NEW YORK (CNN/Money) - When it comes to earnings estimates, as you've doubtless noted by now, companies are knocking the cover off the ball.
Analysts spent much of last year forecasting that fourth-quarter S&P 500 earnings would gain 22 percent on the year-earlier period. But profits growth is going to be far stronger than that. At least 26 percent. Probably better.
Good news for the bulls and it gets better. Forecasts for earnings growth over the next couple of quarters look light -- analysts and companies alike, scolded for being too bullish in the past, have taken to lowballing the Street. This should make for plenty of positive surprises. Everybody likes such surprises.
End product: Earnings could grow by a good deal more than the currently forecast 13.5 percent in 2004. And the S&P 500's forward (that is, based on forecast results over the next year) price-to-earnings ratio of around 18.5 may be signaling a level of overvaluation that isn't there.
Yet there are those who think that now is not such a swell time to back up the truck.

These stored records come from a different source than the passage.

(* ===== verification/PtracePolicy.v ===== *)
(** * The ptrace sandbox enforces the policy of the session

    A declarative policy - which system calls, with which arguments - and two
    facts about the supervisor of Ptrace.v: its decision on a stopped process is
    the policy's, and over a whole run no system call of the process starts that
    the policy forbids. *)

From Stdlib Require Import Init.Byte Strings.Byte.
From Stdlib Require Import ZArith Lia String.
From stdpp Require Import base list numbers option.
From S2P Require Import Prelude SysUtil Text IpAddr Tunables Session Ptrace.

(** ** The policy *)

Section Policy.
Context `{T : Tun} (sess : vsf_session).

Definition is_one_of (z : Z) (l : list Z) : bool := existsb (Z.eqb z) l.

(** Which of its own features the session may use. *)
Definition writes (anon_option : string) : bool :=
  tb tun "write_enable" && (negb (is_anonymous sess) || tb tun anon_option).

Definition timeouts : bool :=
  (0 <? tu tun "idle_session_timeout") || (0 <? tu tun "data_connection_timeout").

(** Calls that need no look at their arguments. *)
Definition always_free : list Z :=
  [NR_exit; NR_exit_group; NR_mprotect; NR_brk; NR_read; NR_write; NR_gettimeofday; NR_time;
   NR_close; NR_stat; NR_stat64; NR_lstat; NR_lstat64; NR_readlink; NR_getcwd; NR_chdir;
   NR_getdents; NR_getdents64; NR_fstat; NR_fstat64; NR_lseek; NR_llseek; NR_umask; NR_select;
   NR_newselect; NR_sigreturn; NR_nanosleep; NR_sendfile; NR_sendfile64].

Definition free_call (c : Z) : bool :=
  is_one_of c always_free
  || (is_one_of c [NR_mremap] && tb tun "text_userdb_names")
  || (is_one_of c [NR_sigaction; NR_rt_sigaction] && (tb tun "async_abor_enable" || timeouts))
  || (is_one_of c [NR_alarm] && timeouts)
  || (is_one_of c [NR_mkdir] && writes "anon_mkdir_write_enable")
  || (is_one_of c [NR_unlink; NR_rmdir; NR_rename; NR_ftruncate; NR_ftruncate64]
      && writes "anon_other_write_enable")
  || (is_one_of c [NR_utime; NR_utimes] && (writes "anon_other_write_enable" && tb tun "mdtm_write"))
  || (is_one_of c [NR_chmod] &&
      (tb tun "write_enable" && negb (is_anonymous sess) && tb tun "chmod_enable"))
  || (is_one_of c [NR_fchmod; NR_fchown; NR_fchown32] &&
      (tb tun "write_enable" && is_anonymous sess && tb tun "chown_uploads")).

(** Read-only opens, and others for those who may upload. *)
Definition open_ok (how : Z) : bool :=
  negb (flag how (Z.lor (Z.lor O_ASYNC O_DIRECT) O_SYNC))
  && (writes "anon_upload_enable" || (Z.land how O_ACCMODE =? O_RDONLY)).
(* ===== verification/CmdIO.v ===== *)
(** * The control connection

    netstr.c, readwrite.c, logging.c, ftpcmdio.c, banner.c, features.c and
    opts.c over the calls of Session.v: reading a command line, writing a
    reply, and the log lines that go with them. *)

From Stdlib Require Import Init.Byte Strings.Byte.
From Stdlib Require Import ZArith Lia String.
From stdpp Require Import base list numbers option gmap strings.
From S2P Require Import Prelude SysUtil Text StrList IpAddr Tunables Session.

Definition VSFTP_COMMAND_FD : Z := 0.
Definition VSFTP_MAX_COMMAND_LINE : Z := 4096.

Definition zlen (s : bytes) : Z := Z.of_nat (length s).
Definition text_of (a : answer) : bytes := default [] (a_text a).
Definition isempty (s : bytes) : bool := bool_decide (s = []).
Definition eqtext (s : bytes) (t : string) : bool := t_equal s (lit t).

(** A byte written as an octal escape in the source. *)
Definition IAC : byte := xff.

Section Control.
Context `{E : Env} `{P : Pend} `{T : Tun}.

(** ** sysutil.c: reads and writes

    A call repeated after EINTR is one call here. *)

Definition vsf_sysutil_write (fd : Z) (p_buf : bytes) : M Z :=
  retval ← sys (Write fd p_buf);
  check_pending (CtxIO retval fd);;
  mret retval.

Fixpoint write_loop (fuel : nat) (fd : Z) (p_buf : bytes) (num_written : Z) : M Z :=
  match fuel with
  | O => mret num_written
  | S fuel' =>
      retval ← vsf_sysutil_write fd p_buf;
      if retval <? 0 then mret retval
      else if retval =? 0 then mret num_written
      else if zlen p_buf <? retval then mdie "retval too big in vsf_sysutil_write_loop"
      else
        let rest := drop (Z.to_nat retval) p_buf in
        if isempty rest then mret (num_written + retval)
        else write_loop fuel' fd rest (num_written + retval)
  end.

Definition vsf_sysutil_write_loop (fd : Z) (p_buf : bytes) : M Z :=
  if INT_MAX <? zlen p_buf then mdie "size too big in vsf_sysutil_write_loop"
  else write_loop (S (length p_buf)) fd p_buf 0.

(** The bytes of the control stream that a read of at most [n] delivers when
    the kernel offers [k]; [k = 0] is the end of the stream. *)
Definition delivered (k n : Z) (inp : bytes) : bytes := take (Z.to_nat (Z.min k n)) inp.

Definition vsf_sysutil_recv_peek (n : Z) : M (Z * bytes) :=
  a ← ask (Peek n);
  inp ← getw w_in;
  let data := delivered (a_int a) n inp in
  let retval := if a_int a <? 0 then a_int a else zlen data in
  check_pending (CtxIO retval VSFTP_COMMAND_FD);;
  mret (retval, data).

Definition vsf_sysutil_read_control (n : Z) : M (Z * bytes) :=
  a ← ask (Read VSFTP_COMMAND_FD n);
  inp ← getw w_in;
  let data := delivered (a_int a) n inp in
  let retval := if a_int a <? 0 then a_int a else zlen data in
  modw (put_w_in (drop (length data) inp));;
  check_pending (CtxIO retval VSFTP_COMMAND_FD);;
  mret (retval, data).

(** The loop of [vsf_sysutil_read_loop], with [vsf_sysutil_read] on its
    descriptor. *)
Fixpoint read_loop (rd : Z → M (Z * bytes)) (fuel : nat) (size : Z) (p_buf : bytes)
    : M (Z * bytes) :=
  match fuel with
  | O => mret (zlen p_buf, p_buf)
  | S fuel' =>
      '(retval, data) ← rd size;
      if retval <? 0 then mret (retval, p_buf)
      else if retval =? 0 then mret (zlen p_buf, p_buf)
      else if size <? retval then mdie "retval too big in vsf_sysutil_read_loop"
      else if size - retval =? 0 then mret (zlen (p_buf ++ data), p_buf ++ data)
      else read_loop rd fuel' (size - retval) (p_buf ++ data)
  end.

Definition vsf_sysutil_read_loop (rd : Z → M (Z * bytes)) (size : Z) : M (Z * bytes) :=
  if INT_MAX <? size then mdie "size too big in vsf_sysutil_read_loop"
  else read_loop rd (S (Z.to_nat size)) size [].

Definition vsf_sysutil_close (fd : Z) : M unit :=
  retval ← sys (Close fd);
  if negb (retval =? 0) then mdie "close" else mret tt.

Definition vsf_sysutil_sleep (microseconds : Z) : M unit :=
  do_ (Sys (Sleep microseconds));;
  check_pending CtxUnknown.

Definition lock_file_write (fd : Z) (wait : bool) : M Z :=
  retval ← sys (Fs (LockWrite fd wait));
  check_pending CtxUnknown;;
  mret retval.

Definition vsf_sysutil_fstat (fd : Z) : M answer :=
  a ← ask (Fs (Fstat fd)); if a_int a <? 0 then mdie "fstat" else mret a.

(** ** netstr.c *)

Fixpoint index_of (c : byte) (s : bytes) : option nat :=
  match s with
  | [] => None
  | d :: s' => if bool_decide (d = c) then Some O else S <$> index_of c s'
  end.

(** [str_alloc_alt_term] on a buffer that holds [p_readbuf]. *)
Definition alt_term (p_readbuf : bytes) (term : byte) : bytes :=
  match index_of term p_readbuf with
  | Some i => take i p_readbuf
  | None => p_readbuf
  end.

(** [p_readbuf]: what was consumed so far, i.e. the buffer up to [p_readpos]. *)
Fixpoint netfd_loop (fuel : nat) (term : byte) (maxlen : Z)
    (p_peekfunc p_readfunc : Z → M (Z * bytes)) (p_readbuf : bytes) (left : Z)
    : M (Z * bytes) :=
  match fuel with
  | O => mret (-1, [])
  | S fuel' =>
      if negb (zlen p_readbuf + left =? maxlen)
      then mbug "poor buffer accounting in str_netfd_alloc"
      else if left =? 0 then mret (-1, [])
      else
        '(retval, peeked) ← p_peekfunc left;
        if vsf_sysutil_retval_is_error retval then mdie "vsf_sysutil_recv_peek"
        else if retval =? 0 then mret (0, [])
        else
          match index_of term peeked with
          | Some k =>
              let i := Z.of_nat k + 1 in
              '(retval, data) ← p_readfunc i;
              if vsf_sysutil_retval_is_error retval || negb (retval =? i)
              then mdie "vsf_sysutil_read_loop"
              else if negb (bool_decide (data !! k = Some term))
              then mdie "missing terminator in str_netfd_alloc"
              else mret (i, alt_term (p_readbuf ++ data) term)
          | None =>
              let bytes_read := retval in
              if left <? bytes_read then mbug "bytes_read > left in str_netfd_alloc"
              else
                '(retval, data) ← p_readfunc bytes_read;
                if vsf_sysutil_retval_is_error retval || negb (retval =? bytes_read)
                then mdie "vsf_sysutil_read_loop"
                else netfd_loop fuel' term maxlen p_peekfunc p_readfunc
                       (p_readbuf ++ data) (left - bytes_read)
          end
  end.

Definition str_netfd_alloc (term : byte) (maxlen : Z)
    (p_peekfunc p_readfunc : Z → M (Z * bytes)) : M (Z * bytes) :=
  netfd_loop (S (Z.to_nat maxlen)) term maxlen p_peekfunc p_readfunc [] maxlen.

Definition str_netfd_write (p_str : bytes) (fd : Z) : M Z :=
  if zlen p_str =? 0 then mbug "zero str_len in str_netfd_write"
  else
    retval ← vsf_sysutil_write_loop fd p_str;
    mret (if vsf_sysutil_retval_is_error retval || negb (retval =? zlen p_str)
          then -1 else 0).

(** ** readwrite.c *)

Inductive target := kVSFRWControl | kVSFRWData.

Definition ftp_write_str (p_str : bytes) (tgt : target) : M Z :=
  slave ← gets ssl_slave_active;
  match tgt with
  | kVSFRWData =>
      ssl ← gets data_use_ssl;
      if ssl && slave then
        written ← sys (Ssl (SlaveCmd "SSL_WRITE" p_str));
        mret (if (0 <? written) && (written =? zlen p_str) then 0 else -1)
      else if ssl then sys (Ssl (SslCall "ssl_write_str" p_str))
      else fd ← gets data_fd; str_netfd_write p_str fd
  | kVSFRWControl =>
      ssl ← gets control_use_ssl;
      if ssl && slave then sys (Ssl (SlaveCmd "WRITE_USER_RESP" p_str))
      else if ssl then sys (Ssl (SslCall "ssl_write_str" p_str))
      else str_netfd_write p_str VSFTP_COMMAND_FD
  end.

Definition vsf_sysutil_read (fd n : Z) : M (Z * bytes) :=
  a ← ask (Read fd n);
  check_pending (CtxIO (a_int a) fd);;
  mret (a_int a, take (Z.to_nat (Z.min (a_int a) n)) (text_of a)).

Definition ftp_read_data (len : Z) : M (Z * bytes) :=
  slave ← gets ssl_slave_active;
  ssl ← gets data_use_ssl;
  fd ← gets data_fd;
  if ssl && slave then
    a ← ask (Ssl (SlaveCmd "SSL_READ" []));
    check_pending (CtxIO (a_int a) fd);;
    mret (a_int a, take (Z.to_nat (a_int a)) (text_of a))
  else if ssl then
    a ← ask (Ssl (SslCall "ssl_read" []));
    check_pending (CtxIO (a_int a) fd);;
    mret (a_int a, take (Z.to_nat (a_int a)) (text_of a))
  else vsf_sysutil_read fd len.

Definition ftp_write_data (p_buf : bytes) : M Z :=
  slave ← gets ssl_slave_active;
  ssl ← gets data_use_ssl;
  fd ← gets data_fd;
  if ssl && slave then
    ret ← sys (Ssl (SlaveCmd "SSL_WRITE" p_buf));
    check_pending (CtxIO ret fd);;
    mret ret
  else if ssl then
    ret ← sys (Ssl (SslCall "ssl_write" p_buf));
    check_pending (CtxIO ret fd);;
    mret ret
  else vsf_sysutil_write_loop fd p_buf.

Definition ssl_adapter (func : string) (len : Z) : M (Z * bytes) :=
  a ← ask (Ssl (SslCall func []));
  check_pending (CtxIO (a_int a) VSFTP_COMMAND_FD);;
  mret (a_int a, take (Z.to_nat (Z.min (a_int a) len)) (text_of a)).

Definition ftp_getline : M (Z * bytes) :=
  slave ← gets ssl_slave_active;
  ssl ← gets control_use_ssl;
  if ssl && slave then
    a ← ask (Ssl (SlaveCmd "GET_USER_CMD" []));
    mret (a_int a, if 0 <=? a_int a then text_of a else [])
  else if ssl then
    str_netfd_alloc LF VSFTP_MAX_COMMAND_LINE (ssl_adapter "ssl_peek") (ssl_adapter "ssl_read")
  else
    str_netfd_alloc LF VSFTP_MAX_COMMAND_LINE vsf_sysutil_recv_peek
      (vsf_sysutil_read_loop vsf_sysutil_read_control).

In a recent quarterly letter to clients, Cliff Asness, managing principal at the hedge fund AQR Capital Management first points out that since 1976 the S&P 500's median forward price-to-earnings ratio has been 12.1. To achieve that, the index's current level earnings would have to grow by around 70 percent over the next year. Somehow this seems doubtful.
Asness prefers not to look at forward estimated earnings, since they're simply guesses and, worse, guesses that can't include any of the inevitable charges that companies incur due to restructuring and the like. By the same token, he doesn't like the "pro forma" results that earnings tracker First Call publishes and instead looks at earnings under generally accepted accounting principles, or GAAP.
Looked at that way, the S&P closed out 2003 with a P/E of 27.9 -- way north of its average of 16 since 1976. Smooth GAAP earnings over 10 years to take out their inherent volatility and the P/E comes in at 27.2 versus 16.9.
Other observers have used different methods of smoothing earnings . Doug Cliggott, who heads up U.S. research for the hedge fund Brummer & Partners, has figured that a quick and dirty method of determining what core earnings are is just to chop 15 percent off the First Call numbers. This tends to yield the same P/Es as Asness'. Brett Gallagher, head of U.S. equities at Julius Baer, uses the government's profit data to figure out where things stand. Again, his read on valuations is very close to what Asness gets.
But do valuations matter?
Yes, it's a question that smacks of the new-economy drivel we heard in the late 1990s. And it may get a new-economy answer: No, not really.
At least not really now. For now, we are in a world where profits are continuing to accelerate, and where reality is trumping even the most bullish forecasts. That makes a lot of investors buyers, regardless of where valuations stand.
But someday economic growth will slow to a steady hum from the current howl and profits growth won't be blowing past expectations the way it is now. Someday, things might even be worse than people expect them to be. And then the market's historically high valuation may matter very much.